• Description of the task
Begin at the line with "fields [ encodeBool" and write out every line after it, exactly, through the last line below, adding nothing.

··········

(* ===== verification/MeshMessages.v ===== *)
(** * Mesh management messages (internal/protocol)

    Creating, describing, discovering and joining a mesh, and bridges to other
    meshes: a record, an encoder, the cases of the decoder's [switch]
    ([x_field]), the decoder and the condition under which they agree ([x_ok])
    per message. *)
From S2P Require Import Prelude GoHash ValueCodec Wire WireMessage.

(** ** Messages *)

(** *** CreateMeshMessage *)

Record CreateMeshMessage := mkCreateMeshMessage { cm_Name : list byte }.

Definition EncodeCreateMeshMessage (msg : CreateMeshMessage) : list byte :=
  fields [ encodeString Byte.x01 (cm_Name msg) ].

Definition cm_field (tag : byte) :
  option (Reader (CreateMeshMessage → CreateMeshMessage)) :=
  match tag with
  | Byte.x01 => Some ((λ v _, mkCreateMeshMessage v) <$>
      reader_wrap "failed to decode mesh name" readString)
  | _ => None
  end.

Definition DecodeCreateMeshMessage : list byte → option (res CreateMeshMessage) :=
  decode_payload cm_field (mkCreateMeshMessage []).

Definition cm_ok (m : CreateMeshMessage) : Prop :=
  is_u32 (len (cm_Name m)) ∧ cm_Name m ≠ [].

(** *** CreateMeshAckMessage *)

Record CreateMeshAckMessage := mkCreateMeshAckMessage {
  cma_Success : bool; cma_Message : list byte; cma_MeshName : list byte; cma_NodeID : list byte;
  cma_IsFounder : bool
}.

Definition EncodeCreateMeshAckMessage (msg : CreateMeshAckMessage) : list byte :=
  fields [ encodeBool Byte.x01 (cma_Success msg);
           encodeString Byte.x02 (cma_Message msg);
           encode_nonempty Byte.x03 (cma_MeshName msg);
           encode_nonempty Byte.x04 (cma_NodeID msg);
           encodeBool Byte.x05 (cma_IsFounder msg) ].

Definition cma_field (tag : byte) :
  option (Reader (CreateMeshAckMessage → CreateMeshAckMessage)) :=
  match tag with
  | Byte.x01 => Some ((λ v m, mkCreateMeshAckMessage v (cma_Message m) (cma_MeshName m)
        (cma_NodeID m) (cma_IsFounder m)) <$>
      reader_wrap "failed to decode success" read_flag)
  | Byte.x02 => Some ((λ v m, mkCreateMeshAckMessage (cma_Success m) v (cma_MeshName m)
        (cma_NodeID m) (cma_IsFounder m)) <$>
      reader_wrap "failed to decode message" readString)
  | Byte.x03 => Some ((λ v m, mkCreateMeshAckMessage (cma_Success m) (cma_Message m) v
        (cma_NodeID m) (cma_IsFounder m)) <$>
      reader_wrap "failed to decode mesh name" readString)
  | Byte.x04 => Some ((λ v m, mkCreateMeshAckMessage (cma_Success m) (cma_Message m)
        (cma_MeshName m) v (cma_IsFounder m)) <$>
      reader_wrap "failed to decode node ID" readString)
  | Byte.x05 => Some ((λ v m, mkCreateMeshAckMessage (cma_Success m) (cma_Message m)
        (cma_MeshName m) (cma_NodeID m) v) <$>
      reader_wrap "failed to decode is founder" read_flag)
  | _ => None
  end.

Definition DecodeCreateMeshAckMessage : list byte → option (res CreateMeshAckMessage) :=
  decode_payload cma_field (mkCreateMeshAckMessage false [] [] [] false).

Definition cma_ok (m : CreateMeshAckMessage) : Prop :=
  is_u32 (len (cma_Message m)) ∧ is_u32 (len (cma_MeshName m)) ∧ is_u32 (len (cma_NodeID m)).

··········

• Final answer
  fields [ encodeBool Byte.x01 (cma_Success msg);
           encodeString Byte.x02 (cma_Message msg);
           encode_nonempty Byte.x03 (cma_MeshName msg);
           encode_nonempty Byte.x04 (cma_NodeID msg);
           encodeBool Byte.x05 (cma_IsFounder msg) ].

Definition cma_field (tag : byte) :
  option (Reader (CreateMeshAckMessage → CreateMeshAckMessage)) :=
  match tag with
  | Byte.x01 => Some ((λ v m, mkCreateMeshAckMessage v (cma_Message m) (cma_MeshName m)
        (cma_NodeID m) (cma_IsFounder m)) <$>
      reader_wrap "failed to decode success" read_flag)
  | Byte.x02 => Some ((λ v m, mkCreateMeshAckMessage (cma_Success m) v (cma_MeshName m)
        (cma_NodeID m) (cma_IsFounder m)) <$>
      reader_wrap "failed to decode message" readString)
  | Byte.x03 => Some ((λ v m, mkCreateMeshAckMessage (cma_Success m) (cma_Message m) v
        (cma_NodeID m) (cma_IsFounder m)) <$>
      reader_wrap "failed to decode mesh name" readString)
  | Byte.x04 => Some ((λ v m, mkCreateMeshAckMessage (cma_Success m) (cma_Message m)
        (cma_MeshName m) v (cma_IsFounder m)) <$>
      reader_wrap "failed to decode node ID" readString)
  | Byte.x05 => Some ((λ v m, mkCreateMeshAckMessage (cma_Success m) (cma_Message m)
        (cma_MeshName m) (cma_NodeID m) v) <$>
      reader_wrap "failed to decode is founder" read_flag)
  | _ => None
  end.

Definition DecodeCreateMeshAckMessage : list byte → option (res CreateMeshAckMessage) :=
  decode_payload cma_field (mkCreateMeshAckMessage false [] [] [] false).

Definition cma_ok (m : CreateMeshAckMessage) : Prop :=
  is_u32 (len (cma_Message m)) ∧ is_u32 (len (cma_MeshName m)) ∧ is_u32 (len (cma_NodeID m)).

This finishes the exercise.